- **The input**:

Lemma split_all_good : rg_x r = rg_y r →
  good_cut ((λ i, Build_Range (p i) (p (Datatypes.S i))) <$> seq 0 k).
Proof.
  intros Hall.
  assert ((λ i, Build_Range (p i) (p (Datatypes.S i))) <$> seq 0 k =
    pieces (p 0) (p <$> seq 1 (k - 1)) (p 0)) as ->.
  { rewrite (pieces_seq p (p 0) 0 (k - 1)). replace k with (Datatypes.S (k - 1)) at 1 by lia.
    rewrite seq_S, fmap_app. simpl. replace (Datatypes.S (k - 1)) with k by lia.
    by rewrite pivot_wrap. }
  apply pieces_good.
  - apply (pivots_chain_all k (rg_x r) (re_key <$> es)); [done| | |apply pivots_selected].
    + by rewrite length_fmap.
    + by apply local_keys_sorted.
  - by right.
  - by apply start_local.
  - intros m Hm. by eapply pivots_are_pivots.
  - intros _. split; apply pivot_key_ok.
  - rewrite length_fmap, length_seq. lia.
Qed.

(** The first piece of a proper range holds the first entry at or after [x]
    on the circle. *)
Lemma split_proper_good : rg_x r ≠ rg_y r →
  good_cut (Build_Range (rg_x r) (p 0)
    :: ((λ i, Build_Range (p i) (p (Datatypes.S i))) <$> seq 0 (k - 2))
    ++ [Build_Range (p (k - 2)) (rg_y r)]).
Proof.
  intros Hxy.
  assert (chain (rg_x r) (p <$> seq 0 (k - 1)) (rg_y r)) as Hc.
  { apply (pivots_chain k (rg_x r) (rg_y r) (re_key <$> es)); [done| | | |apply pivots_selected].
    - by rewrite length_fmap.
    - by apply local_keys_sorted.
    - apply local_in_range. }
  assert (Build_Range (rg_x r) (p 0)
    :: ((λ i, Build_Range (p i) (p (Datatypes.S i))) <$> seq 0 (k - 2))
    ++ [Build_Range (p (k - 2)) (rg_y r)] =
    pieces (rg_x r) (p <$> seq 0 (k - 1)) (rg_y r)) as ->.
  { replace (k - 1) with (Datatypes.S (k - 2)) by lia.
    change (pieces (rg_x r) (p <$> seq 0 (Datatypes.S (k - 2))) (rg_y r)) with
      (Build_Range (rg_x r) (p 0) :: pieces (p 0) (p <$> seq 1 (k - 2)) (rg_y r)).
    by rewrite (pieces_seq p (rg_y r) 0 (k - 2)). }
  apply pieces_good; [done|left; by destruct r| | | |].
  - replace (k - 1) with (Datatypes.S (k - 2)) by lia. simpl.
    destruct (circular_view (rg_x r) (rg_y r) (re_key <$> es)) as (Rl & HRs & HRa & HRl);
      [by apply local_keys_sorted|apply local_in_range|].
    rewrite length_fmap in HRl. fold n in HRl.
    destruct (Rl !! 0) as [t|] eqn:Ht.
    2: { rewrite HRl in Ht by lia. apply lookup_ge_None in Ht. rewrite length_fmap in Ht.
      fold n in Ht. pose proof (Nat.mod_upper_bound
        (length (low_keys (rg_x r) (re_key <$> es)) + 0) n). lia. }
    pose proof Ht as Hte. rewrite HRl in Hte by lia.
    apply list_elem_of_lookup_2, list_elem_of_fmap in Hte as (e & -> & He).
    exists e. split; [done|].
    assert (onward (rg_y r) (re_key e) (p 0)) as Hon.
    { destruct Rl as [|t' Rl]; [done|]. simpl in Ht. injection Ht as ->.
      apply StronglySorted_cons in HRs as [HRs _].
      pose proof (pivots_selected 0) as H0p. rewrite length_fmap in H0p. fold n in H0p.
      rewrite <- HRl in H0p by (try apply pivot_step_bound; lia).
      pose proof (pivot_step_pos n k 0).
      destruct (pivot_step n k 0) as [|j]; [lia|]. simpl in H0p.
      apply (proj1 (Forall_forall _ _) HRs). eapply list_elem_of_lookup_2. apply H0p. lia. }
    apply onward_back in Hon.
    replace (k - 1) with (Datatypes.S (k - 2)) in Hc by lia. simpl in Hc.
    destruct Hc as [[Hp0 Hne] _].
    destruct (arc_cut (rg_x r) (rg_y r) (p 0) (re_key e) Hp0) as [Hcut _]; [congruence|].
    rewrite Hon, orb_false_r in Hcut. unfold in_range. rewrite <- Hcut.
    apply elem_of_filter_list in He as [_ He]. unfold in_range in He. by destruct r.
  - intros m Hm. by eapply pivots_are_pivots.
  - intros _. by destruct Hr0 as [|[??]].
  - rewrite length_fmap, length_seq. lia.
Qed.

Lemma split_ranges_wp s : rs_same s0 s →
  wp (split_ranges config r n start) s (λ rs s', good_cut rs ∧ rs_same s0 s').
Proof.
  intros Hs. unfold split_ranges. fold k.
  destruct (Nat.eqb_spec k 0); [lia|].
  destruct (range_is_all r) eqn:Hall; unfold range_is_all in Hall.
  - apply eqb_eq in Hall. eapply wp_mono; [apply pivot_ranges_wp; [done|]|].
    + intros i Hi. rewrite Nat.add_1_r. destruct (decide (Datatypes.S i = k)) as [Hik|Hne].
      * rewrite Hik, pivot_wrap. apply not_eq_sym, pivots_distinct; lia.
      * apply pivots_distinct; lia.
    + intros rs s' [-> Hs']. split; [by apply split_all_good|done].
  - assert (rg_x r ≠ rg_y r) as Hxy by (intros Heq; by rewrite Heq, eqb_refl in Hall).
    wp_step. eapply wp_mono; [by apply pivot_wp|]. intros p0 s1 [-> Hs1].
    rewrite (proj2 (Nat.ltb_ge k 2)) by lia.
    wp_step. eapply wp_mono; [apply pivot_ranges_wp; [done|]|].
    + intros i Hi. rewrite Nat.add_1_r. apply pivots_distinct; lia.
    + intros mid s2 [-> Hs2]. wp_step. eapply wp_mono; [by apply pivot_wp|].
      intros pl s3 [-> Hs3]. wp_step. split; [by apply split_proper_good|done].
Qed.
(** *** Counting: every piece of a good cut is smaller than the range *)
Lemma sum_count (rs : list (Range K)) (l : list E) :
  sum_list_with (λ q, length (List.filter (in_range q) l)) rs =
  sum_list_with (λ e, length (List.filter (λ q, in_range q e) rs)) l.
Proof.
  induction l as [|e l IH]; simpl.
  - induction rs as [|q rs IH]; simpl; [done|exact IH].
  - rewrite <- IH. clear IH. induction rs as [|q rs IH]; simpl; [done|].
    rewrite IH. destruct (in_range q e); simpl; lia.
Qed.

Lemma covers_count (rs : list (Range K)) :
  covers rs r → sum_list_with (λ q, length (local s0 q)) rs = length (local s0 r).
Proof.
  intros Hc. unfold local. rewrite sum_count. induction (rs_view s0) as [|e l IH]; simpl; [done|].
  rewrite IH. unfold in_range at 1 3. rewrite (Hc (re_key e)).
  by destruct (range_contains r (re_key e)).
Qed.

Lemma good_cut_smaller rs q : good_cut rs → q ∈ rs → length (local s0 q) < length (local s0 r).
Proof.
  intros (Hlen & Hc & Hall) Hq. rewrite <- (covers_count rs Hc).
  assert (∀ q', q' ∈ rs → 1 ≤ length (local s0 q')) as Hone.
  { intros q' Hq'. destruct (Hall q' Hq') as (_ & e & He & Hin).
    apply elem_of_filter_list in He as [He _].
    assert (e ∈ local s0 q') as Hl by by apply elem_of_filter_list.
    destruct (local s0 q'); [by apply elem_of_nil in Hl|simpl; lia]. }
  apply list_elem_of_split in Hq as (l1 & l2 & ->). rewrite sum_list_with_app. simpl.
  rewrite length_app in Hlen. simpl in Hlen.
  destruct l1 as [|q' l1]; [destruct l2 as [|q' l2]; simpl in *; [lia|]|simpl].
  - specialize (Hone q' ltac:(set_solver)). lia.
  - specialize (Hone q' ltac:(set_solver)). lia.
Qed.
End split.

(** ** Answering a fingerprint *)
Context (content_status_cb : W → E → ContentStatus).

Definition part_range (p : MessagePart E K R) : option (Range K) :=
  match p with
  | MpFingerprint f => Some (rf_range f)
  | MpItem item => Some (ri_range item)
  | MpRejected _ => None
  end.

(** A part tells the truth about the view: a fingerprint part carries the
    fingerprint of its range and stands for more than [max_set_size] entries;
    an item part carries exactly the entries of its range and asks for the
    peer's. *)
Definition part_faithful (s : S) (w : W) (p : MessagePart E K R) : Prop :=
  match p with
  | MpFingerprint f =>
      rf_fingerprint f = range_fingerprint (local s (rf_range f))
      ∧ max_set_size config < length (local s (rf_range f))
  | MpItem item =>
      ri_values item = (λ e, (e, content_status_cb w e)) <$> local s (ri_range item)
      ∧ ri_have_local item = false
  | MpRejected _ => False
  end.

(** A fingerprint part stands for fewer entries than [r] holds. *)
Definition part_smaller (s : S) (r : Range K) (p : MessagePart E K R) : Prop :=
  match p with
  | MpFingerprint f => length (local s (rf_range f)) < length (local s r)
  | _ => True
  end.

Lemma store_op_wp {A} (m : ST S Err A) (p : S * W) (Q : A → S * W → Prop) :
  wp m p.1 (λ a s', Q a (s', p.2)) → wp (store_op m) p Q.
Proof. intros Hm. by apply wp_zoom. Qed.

- **Problem details**:
Please print, exactly and with nothing else, the lines from the first line of the entries through the line containing "rewrite seq_S, fmap_app.".

- **Response**:
Lemma split_all_good : rg_x r = rg_y r →
  good_cut ((λ i, Build_Range (p i) (p (Datatypes.S i))) <$> seq 0 k).
Proof.
  intros Hall.
  assert ((λ i, Build_Range (p i) (p (Datatypes.S i))) <$> seq 0 k =
    pieces (p 0) (p <$> seq 1 (k - 1)) (p 0)) as ->.
  { rewrite (pieces_seq p (p 0) 0 (k - 1)). replace k with (Datatypes.S (k - 1)) at 1 by lia.
    rewrite seq_S, fmap_app. simpl. replace (Datatypes.S (k - 1)) with k by lia.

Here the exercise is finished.